According to another embodiment, the present invention is directed toward an apparatus including a system for improved navigation. The system includes a GPS module, a wireless communication module, and an output module. The GPS module determines position information. The wireless communication module transmits the position information to a navigation server automatically at a time interval and receives navigation information from the navigation server. The output module outputs the navigation information.

As part of the above system, a cellular telephone can interface between a GPS device and a navigation system to provide up-to-date navigation information.

These and other features of the present invention are detailed in the following drawings and related description.
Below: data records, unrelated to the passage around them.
(** ** comm.hpp: reduce without a receive buffer *)

(** X19.  The overloads of [reduce] that take only what is sent pass a null
    receive buffer: on the root they print that the root must supply a
    receive buffer and abort the communicator; on any other rank they call
    [MPI_Reduce]. *)
Theorem reduce_without_recv (comm op root r send : Z) (w : World) :
  MPI_Comm_rank mpi comm = (MPI_SUCCESS mpi, r) ->
  (r = root ->
   forall send_size,
   reduce_value comm op root send w = reduce_vector comm op root send send_size w /\
   reduce_value comm op root send w =
     (Aborted comm EXIT_FAILURE,
      logged
        (printed_err (logged (logged w (CallCommRank comm)) (CallCommRank comm))
           [Int r; Str ": The root rank must supply a receive buffer to Comm::gather";
            Endl])
        (CallAbort comm EXIT_FAILURE))) /\
  (r <> root ->
   (reduce_value comm op root send w =
      check_result (MPI_Reduce mpi 1 op root comm)
        (logged (logged w (CallCommRank comm)) (CallReduce 1 op root comm))) /\
   (forall send_size, send_size <= INT_MAX ->
    reduce_vector comm op root send send_size w =
      check_result (MPI_Reduce mpi send_size op root comm)
        (logged (logged w (CallCommRank comm)) (CallReduce send_size op root comm)))).
Proof.
  intros Er. split.
  - intros <- send_size.
    assert (A : forall count,
      reduce comm op r send count nullptr 0 w =
        (Aborted comm EXIT_FAILURE,
         logged
           (printed_err (logged (logged w (CallCommRank comm)) (CallCommRank comm))
              [Int r; Str ": The root rank must supply a receive buffer to Comm::gather";
               Endl])
           (CallAbort comm EXIT_FAILURE))).
    { intros count. unfold reduce.
      erewrite bind_return by (eapply rank_reported; eassumption).
      rewrite Z.eqb_refl. unfold is_nullptr. rewrite Z.eqb_refl.
      unfold bind at 1. unfold bind at 1. unfold bind at 1.
      erewrite rank_reported by eassumption. reflexivity. }
    unfold reduce_value, reduce_vector. now rewrite !A.
  - intros Hr.
    assert (A : forall count, count <= INT_MAX ->
      reduce comm op root send count nullptr 0 w =
        check_result (MPI_Reduce mpi count op root comm)
          (logged (logged w (CallCommRank comm)) (CallReduce count op root comm))).
    { intros count Fit. unfold reduce.
      erewrite bind_return by (eapply rank_reported; eassumption).
      destruct (Z.eqb_spec root r); [congruence|].
      destruct (Z.gtb_spec count INT_MAX); [lia|]. reflexivity. }
    split; [apply A; unfold INT_MAX; lia|exact A].
Qed.

(** X20.  [reduce_into_root] of one value, on the root: the counts are one
    and one and the receive buffer is a local, so the call reaches
    [MPI_Reduce] with a count of one and returns the value the library
    stored. *)
Theorem reduce_into_root_value_at_root
    (comm op root send recv v : Z) (rest : list Z) (w : World) :
  MPI_Comm_rank mpi comm = (MPI_SUCCESS mpi, root) ->
  recv <> nullptr ->
  MPI_Reduce mpi 1 op root comm = MPI_SUCCESS mpi ->
  MPI_Reduce_stored more 1 op root comm = v :: rest ->
  reduce_into_root_value comm op root send recv w =
    (Return v,
     logged (logged (logged w (CallCommRank comm)) (CallCommRank comm))
       (CallReduce 1 op root comm)).
Proof.
  intros Er Hrecv Ok St. unfold reduce_into_root_value.
  erewrite bind_return.
  2:{ rewrite reduce_into_root_counts_not_compared by (try eassumption; unfold INT_MAX; lia).
      rewrite Ok. apply check_result_success. }
  now rewrite St.
Qed.

(** [all_reduce] with a send count above [INT_MAX]. *)
Lemma all_reduce_too_large (comm op send send_count recv recv_count : Z) (w : World) :
  INT_MAX < send_count ->
  all_reduce comm op send send_count recv recv_count w =
    (Throw (StdOutOfRange "send array is too large"), w).
Proof.
  intros Big. unfold all_reduce.
  now destruct (Z.gtb_spec send_count INT_MAX); [|lia].
Qed.

(** [all_reduce] with a receive count that is large enough. *)
Lemma all_reduce_enough_room (comm op send send_count recv recv_count : Z) (w : World) :
  send_count <= INT_MAX -> send_count <= recv_count ->
  all_reduce comm op send send_count recv recv_count w =
    check_result (MPI_Allreduce mpi send_count op comm)
      (logged w (CallAllreduce send_count op comm)).
Proof.
  intros Fit Room. unfold all_reduce.
  destruct (Z.gtb_spec send_count INT_MAX); [lia|].
  now destruct (Z.ltb_spec recv_count send_count); [lia|].
Qed.

(** X21.  [all_reduce] tests the send count against [INT_MAX] first: a
    count above it throws [std::out_of_range] whatever the receive count
    is.  Below it, a receive count smaller than the send count aborts the
    communicator and any other receive count lets the call go on to
    [MPI_Allreduce]. *)
Theorem all_reduce_checks (comm op send send_count recv recv_count : Z) (w : World) :
  (INT_MAX < send_count ->
   all_reduce comm op send send_count recv recv_count w =
     (Throw (StdOutOfRange "send array is too large"), w)) /\
  (send_count <= INT_MAX -> send_count <= recv_count ->
   all_reduce comm op send send_count recv recv_count w =
     check_result (MPI_Allreduce mpi send_count op comm)
       (logged w (CallAllreduce send_count op comm))) /\
  (forall r, send_count <= INT_MAX -> recv_count < send_count ->
   MPI_Comm_rank mpi comm = (MPI_SUCCESS mpi, r) ->
   all_reduce comm op send send_count recv recv_count w =
     (Aborted comm EXIT_FAILURE,
      logged
        (printed_err (logged w (CallCommRank comm))
           [Int r; Str ": The recv buffer, of size "; Int recv_count;
            Str ", must be at least of size "; Int send_count; Endl])
        (CallAbort comm EXIT_FAILURE))).
Proof.
  split; [apply all_reduce_too_large|]. split; [apply all_reduce_enough_room|].
  unfold all_reduce.
  - intros r Fit Small Er. destruct (Z.gtb_spec send_count INT_MAX); [lia|].
    destruct (Z.ltb_spec recv_count send_count); [|lia].
    rewrite bind_ret_l. unfold bind at 1. unfold bind at 1.
    erewrite rank_reported by eassumption. reflexivity.
Qed.

(** ** comm.hpp: all_gather and all_to_all *)

Lemma lift_more_rank comm r (l : list MoreCall) w :
  MPI_Comm_rank mpi comm = (MPI_SUCCESS mpi, r) ->
  lift_more (rank comm) (l, w) = (Return r, (l, logged w (CallCommRank comm))).
Proof. intros E. unfold lift_more. now rewrite (rank_reported comm r w E). Qed.

Lemma lift_more_size comm n (l : list MoreCall) w :
  MPI_Comm_size mpi comm = (MPI_SUCCESS mpi, n) ->
  lift_more (size comm) (l, w) = (Return n, (l, logged w (CallCommSize comm))).
Proof. intros E. unfold lift_more. now rewrite (size_reported comm n w E). Qed.

(** X22.  [all_gather] into a span with fewer elements than the
    communicator has processes prints the two sizes and aborts the
    communicator, without calling [MPI_Allgather]; with any other span it
    calls [MPI_Allgather].  The overload that returns a vector makes it as
    long as the communicator is large, so it always has room: when the
    library succeeds it returns what the library stored. *)
Theorem all_gather_checks_room
    (comm send n r : Z) (recv : span) (l : list MoreCall) (w : World) :
  MPI_Comm_rank mpi comm = (MPI_SUCCESS mpi, r) ->
  MPI_Comm_size mpi comm = (MPI_SUCCESS mpi, n) ->
  0 <= n <= INT_MAX ->
  (span_size recv < n ->
   all_gather comm send recv (l, w) =
     (Aborted comm EXIT_FAILURE,
      (l,
       logged
         (printed_err
            (logged (logged (logged w (CallCommSize comm)) (CallCommRank comm))
               (CallCommSize comm))
            [Int r; Str ": The recv buffer, of size "; Int (span_size recv);
             Str ", was smaller than the Comm::size() of "; Int n; Endl])
         (CallAbort comm EXIT_FAILURE)))) /\
  (n <= span_size recv ->
   all_gather comm send recv (l, w) =
     lift_more (check_result (fst (MPI_Allgather more comm)))
       (l ++ [CallAllgather comm], logged w (CallCommSize comm))) /\
  (forall storage T sizeof_T stored,
     n <= vector_max_size_of sizeof_T ->
     MPI_Allgather more comm = (MPI_SUCCESS mpi, stored) ->
     span_length stored <= n ->
     all_gather_vector comm send storage T sizeof_T (l, w) =
       (Return (stored ++ repeat 0 (Z.to_nat n - List.length stored)),
        (l ++ [CallAllgather comm],
         logged (logged w (CallCommSize comm)) (CallCommSize comm)))).
Proof.
  intros Er En Hn.
  assert (Sz : size_t_of_int n = n)
    by (unfold size_t_of_int; apply Z.mod_small; unfold SIZE_MAX, INT_MAX in *; lia).
  assert (Go : forall rcv w0, n <= span_size rcv ->
    all_gather comm send rcv (l, w0) =
      lift_more (check_result (fst (MPI_Allgather more comm)))
        (l ++ [CallAllgather comm], logged w0 (CallCommSize comm))).
  { intros rcv w0 Room. unfold all_gather.
    erewrite bind_return by (apply lift_more_size; eassumption).
    rewrite Sz. destruct (Z.ltb_spec (span_size rcv) n); [lia|].
    rewrite bind_ret_l. reflexivity. }
  split; [|split].
  - intros Small. unfold all_gather.
    erewrite bind_return by (apply lift_more_size; eassumption).
    rewrite Sz. destruct (Z.ltb_spec (span_size recv) n); [|lia].
    unfold bind at 1. unfold bind at 1.
    erewrite lift_more_rank by eassumption.
    unfold bind at 1. erewrite lift_more_size by eassumption.
    reflexivity.
  - apply Go.
  - intros storage T sizeof_T stored Hmax E Hst. unfold all_gather_vector.
    erewrite bind_return by (apply lift_more_size; eassumption).
    unfold vector_create. rewrite Sz.
    destruct (Z.gtb_spec n (vector_max_size_of sizeof_T)); [lia|].
    rewrite bind_ret_l.
    assert (L : span_length (repeat 0 (Z.to_nat n)) = n)
      by (unfold span_length; rewrite repeat_length; lia).
    erewrite bind_return.
    2:{ rewrite Go by (cbn [span_size]; lia).
        rewrite E. cbn [fst]. apply lift_more_check_result_success. }
    rewrite E. cbn [snd]. unfold store_or_undefined.
    rewrite store_fits by (unfold span_length in Hst; rewrite repeat_length; lia).
    now rewrite skipn_repeat.
Qed.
BRIEF DESCRIPTION OF THE DRAWINGS

FIG. 1 illustrates a touch-screen menu-based vehicle navigation system according to one embodiment of the present invention.

FIG. 2A illustrates a vehicle navigation system interacting through speech interface according to one embodiment of the present invention.

FIG. 2B illustrates a hands-free cellular operation in a bluetooth-enabled vehicle.

FIG. 2C illustrates the hands-free vehicle navigation system of FIG. 2A having a headset use for speech control of a car's navigation, temperature, audio-visual equipment, etc.

FIG. 2D is a schematic diagram illustrating the navigation system of FIG. 2A using a headset for speech control of a car's navigation, temperature, etc.

FIG. 2E is a schematic diagram illustrating the navigation system of FIG. 2A using hybrid approach where commands and responses go through the direct Bluetooth connection between the headset and the car.

FIG. 3 is a schematic diagram illustrating a GPS-enabled cellular phone using internet web sites (independent of the cellular service provider's navigation service) for route planning and guidance.

FIG. 4 is a schematic diagram illustrating a GPS-enabled cellular phone using a Web GPS navigation service and the larger touch-screen display of the car. The transcoder may be located in the internet GPS navigation service, the cell phone, or the car.

FIG. 5 is a schematic diagram illustrating a GPS-enabled vehicle using internet web sites for route planning and guidance.

FIG. 6 is a schematic diagram illustrating a location-based service that keeps track of trusted contacts on the screen map of the car navigation service.

FIG. 7 is a schematic diagram illustrating a location-based architecture for a GPS-enabled cell phone.

FIG. 8 is a schematic diagram illustrating a car navigation system that uses web traffic/weather information to improve its route planning.

FIG. 9 is a flowchart of a method of displaying navigation information according to an embodiment of the present invention.

DETAILED DESCRIPTION

Described herein are techniques for navigation system and methods. In the following description, the terms “car navigation”, “vehicle navigation”, “handheld navigation”, and “navigation system” are used. These terms are to be considered to interchangeably refer to a car navigation system, a vehicle navigation system, and a handheld navigation system. The particular choice of a specific term is not meant to exclude the other terms, but is to be considered an example of a specific embodiment.

In the following description, the term “Bluetooth” is used. “Bluetooth” is a radio standard and communications protocol primarily designed for low power consumption with a short range. The Bluetooth standard may also be referred to as the IEEE 802.15.1 standard. For brevity, the term “Bluetooth” is used, and should be understood to refer both to the IEEE 802.15.1 standard specifically as well as other types of low power, short range communications protocols. For example, the term “Bluetooth module” is used (for brevity) to refer to a short range low power communications module.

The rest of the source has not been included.